Kinetics of Cold Ions in Asymmetric Reconnection: Particle-In-Cell Simulation

Cold ions from Earth's ionosphere and plasmasphere have frequently been observed at the magnetopause, where they impact reconnection and get energized in the process. The behavior of cold ions in different regions of magnetopause reconnection is not well understood. This study investigates their kinetics in asymmetric reconnection through a 2.5-D fully kinetic simulation. The simulation starts with cold ions being present only in the magnetosphere. We find that the velocity distribution functions (VDFs) of cold ions in different reconnection regions are composed of two types of particles, distinguished by their ability to penetrate the magnetosheath.
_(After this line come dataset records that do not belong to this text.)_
(** C10, amended.  Two local-model payloads that [json.loads] decodes to
    lists whose items agree up to their [start] and [end] fields give the
    same matches, or the same exception of the item loop, and the same model
    identifier; only the [raw_response] of the results, which is the response
    itself, can differ.  Every record of a result has the span of the first
    occurrence of its value in the text and the confidence 0.85.  A payload
    that [json.loads] does not decode is no part of the statement. *)
Theorem C10_llama_ignores_offsets `{JSON} (self : LlamaGuard.instance) (T : string)
    (r1 r2 : dict) (c1 c2 : string) (items1 items2 : list pyval) :
  Py.dict_get r1 "response" (PStr "[]") = PStr c1 ->
  decode c1 = Return (PList items1) ->
  Py.dict_get r2 "response" (PStr "[]") = PStr c2 ->
  decode c2 = Return (PList items2) ->
  Forall2 same_except_span items1 items2 ->
  result_matches (LlamaGuard._parse_response self T r1)
  = result_matches (LlamaGuard._parse_response self T r2)
  /\ result_model (LlamaGuard._parse_response self T r1)
     = result_model (LlamaGuard._parse_response self T r2)
  /\ (forall r, LlamaGuard._parse_response self T r1 = Return r ->
        Forall (fun m => confidence m = 0.85%float
                         /\ exists v, value m = PStr v
                                      /\ start m = PInt (Py.find T v)
                                      /\ end_ m = PInt (Py.find T v + Z.of_nat (String.length v)))
               (matches r)).
Proof.
  intros H1 D1 H2 D2 HR.
  rewrite (llama_parse_list self T r1 c1 _ H1 D1), (llama_parse_list self T r2 c2 _ H2 D2).
  rewrite (for_each_pointwise same_except_span (LlamaGuard.loop_body T) items1 items2
             (fun x y ms => llama_body_same_except_span T x y ms) HR).
  pose proof (for_each_invariant (llama_record T) (LlamaGuard.loop_body T) items2
                (fun x _ ms => llama_body_record T x ms) [] (Forall_nil _)) as Inv.
  destruct (for_each items2 (LlamaGuard.loop_body T) []) as [[[]|e] ms]; simpl in *.
  - split; [reflexivity|]. split; [reflexivity|].
    intros r [= <-]. simpl. eapply Forall_impl; [|exact Inv].
    intros m (Hc & v & Hv & _ & Hs & He). eauto.
  - split; [reflexivity|]. split; [reflexivity|]. discriminate.
Qed.

(** The two payloads of the counterexample give the same record, at the first
    occurrence of "John". *)
Lemma C10_llama_ignores_offsets_witness :
  result_matches
    (@LlamaGuard._parse_response json.decoder llama_guard3 "Contact John Smith"
       (llama_response "[{'type':'name','value':'John','start':8,'end':12}]"))
  = result_matches
      (@LlamaGuard._parse_response json.decoder llama_guard3 "Contact John Smith"
         (llama_response "[{'type':'name','value':'John','start':0,'end':99}]")).
Proof.
  refine (proj1 (@C10_llama_ignores_offsets json.decoder llama_guard3 "Contact John Smith"
            (llama_response "[{'type':'name','value':'John','start':8,'end':12}]")
            (llama_response "[{'type':'name','value':'John','start':0,'end':99}]")
            (json.text "[{'type':'name','value':'John','start':8,'end':12}]")
            (json.text "[{'type':'name','value':'John','start':0,'end':99}]")
            [PDict [("type", PStr "name"); ("value", PStr "John");
                    ("start", PInt 8); ("end", PInt 12)]]
            [PDict [("type", PStr "name"); ("value", PStr "John");
                    ("start", PInt 0); ("end", PInt 99)]]
            eq_refl _ eq_refl _ sample_items_same_except_span)).
  - vm_compute. reflexivity.
  - vm_compute. reflexivity.
Defined.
One type produces ring-shaped distributions in the magnetosheath due to meandering motion, while the other generates ring-shaped distributions in the magnetospheric separatrix as a result of gyromotion. The reconnection electric field Ey has a negative effect on one type and a positive effect on the other. Moreover, the Hall electric field Ez can stepwise accelerate the meandering particles. The cold ion temperature increases significantly in the magnetosheath as compared to its original temperature, the enhancement is a kinetic effect as a result of the ring-shaped velocity distribution. On the other hand, in the remaining regions, cold ions experience bulk heating, resulting in noticeable temperature elevation. These findings further emphasize the necessity to examine the VDF for an all-round comprehension of the particle heating mechanism and contribute to a better understanding of cold ion dynamics at the Earth's magnetopause.